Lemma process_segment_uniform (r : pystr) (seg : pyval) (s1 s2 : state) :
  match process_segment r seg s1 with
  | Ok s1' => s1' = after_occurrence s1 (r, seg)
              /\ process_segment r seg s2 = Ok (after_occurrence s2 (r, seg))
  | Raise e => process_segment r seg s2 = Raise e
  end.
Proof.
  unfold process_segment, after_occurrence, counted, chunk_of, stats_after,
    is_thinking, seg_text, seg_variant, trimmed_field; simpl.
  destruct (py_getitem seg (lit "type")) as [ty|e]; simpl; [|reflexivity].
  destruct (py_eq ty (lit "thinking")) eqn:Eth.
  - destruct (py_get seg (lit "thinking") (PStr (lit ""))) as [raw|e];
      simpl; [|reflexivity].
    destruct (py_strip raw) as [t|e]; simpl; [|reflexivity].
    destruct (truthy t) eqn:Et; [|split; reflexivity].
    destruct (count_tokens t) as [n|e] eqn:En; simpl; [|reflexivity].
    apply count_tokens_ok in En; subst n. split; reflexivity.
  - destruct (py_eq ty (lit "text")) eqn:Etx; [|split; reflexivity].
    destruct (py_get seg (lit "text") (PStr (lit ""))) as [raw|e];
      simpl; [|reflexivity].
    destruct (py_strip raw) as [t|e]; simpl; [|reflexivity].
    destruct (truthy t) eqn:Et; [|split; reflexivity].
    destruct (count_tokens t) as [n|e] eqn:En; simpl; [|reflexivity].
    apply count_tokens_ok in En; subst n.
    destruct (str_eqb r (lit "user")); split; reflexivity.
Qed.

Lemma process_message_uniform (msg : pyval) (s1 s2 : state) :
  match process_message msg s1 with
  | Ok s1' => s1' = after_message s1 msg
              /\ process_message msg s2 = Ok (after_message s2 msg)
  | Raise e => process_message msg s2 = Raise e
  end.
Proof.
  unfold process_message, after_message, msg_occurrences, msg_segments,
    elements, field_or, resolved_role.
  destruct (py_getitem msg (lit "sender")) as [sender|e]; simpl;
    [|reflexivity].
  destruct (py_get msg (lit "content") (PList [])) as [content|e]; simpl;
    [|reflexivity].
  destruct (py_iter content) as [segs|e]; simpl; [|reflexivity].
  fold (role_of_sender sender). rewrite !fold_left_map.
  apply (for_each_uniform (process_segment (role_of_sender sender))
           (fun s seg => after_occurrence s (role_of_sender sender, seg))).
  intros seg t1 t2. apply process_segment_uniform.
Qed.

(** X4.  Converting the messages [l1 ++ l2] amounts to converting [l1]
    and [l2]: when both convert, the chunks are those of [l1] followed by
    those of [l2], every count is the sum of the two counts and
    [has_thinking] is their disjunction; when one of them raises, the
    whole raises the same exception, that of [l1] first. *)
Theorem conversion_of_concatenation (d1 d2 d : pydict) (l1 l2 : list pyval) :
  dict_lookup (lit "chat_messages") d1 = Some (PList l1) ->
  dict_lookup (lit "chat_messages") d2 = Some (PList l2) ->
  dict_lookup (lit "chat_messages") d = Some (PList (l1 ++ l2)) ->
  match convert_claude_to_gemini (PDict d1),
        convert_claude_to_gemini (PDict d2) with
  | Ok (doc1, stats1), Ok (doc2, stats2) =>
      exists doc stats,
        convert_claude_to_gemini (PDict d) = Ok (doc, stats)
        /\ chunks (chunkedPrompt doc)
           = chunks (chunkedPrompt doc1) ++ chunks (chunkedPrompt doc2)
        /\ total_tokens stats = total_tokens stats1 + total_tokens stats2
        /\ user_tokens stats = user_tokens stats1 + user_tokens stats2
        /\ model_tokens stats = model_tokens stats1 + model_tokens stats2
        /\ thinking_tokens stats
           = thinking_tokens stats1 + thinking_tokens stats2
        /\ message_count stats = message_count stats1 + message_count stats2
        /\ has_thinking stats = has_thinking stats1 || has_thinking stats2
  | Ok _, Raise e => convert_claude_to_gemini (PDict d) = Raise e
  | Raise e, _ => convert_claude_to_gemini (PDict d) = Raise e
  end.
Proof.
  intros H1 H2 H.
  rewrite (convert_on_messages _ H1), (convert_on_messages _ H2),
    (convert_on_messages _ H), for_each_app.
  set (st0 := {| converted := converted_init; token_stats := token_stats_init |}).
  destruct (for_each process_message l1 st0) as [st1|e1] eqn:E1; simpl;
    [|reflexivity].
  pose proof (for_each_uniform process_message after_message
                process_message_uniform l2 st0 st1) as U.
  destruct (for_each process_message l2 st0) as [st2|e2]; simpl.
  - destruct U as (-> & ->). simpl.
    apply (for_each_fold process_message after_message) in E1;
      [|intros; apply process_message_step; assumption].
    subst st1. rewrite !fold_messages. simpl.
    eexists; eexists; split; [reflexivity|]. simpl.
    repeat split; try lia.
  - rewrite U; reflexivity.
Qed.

EXERCISE BRIEF
Every line of the material that includes the word "content" needs to be copied.

SOLUTION TO THIS EXERCISE
  destruct (py_get msg (lit "content") (PList [])) as [content|e]; simpl;
  destruct (py_iter content) as [segs|e]; simpl; [|reflexivity].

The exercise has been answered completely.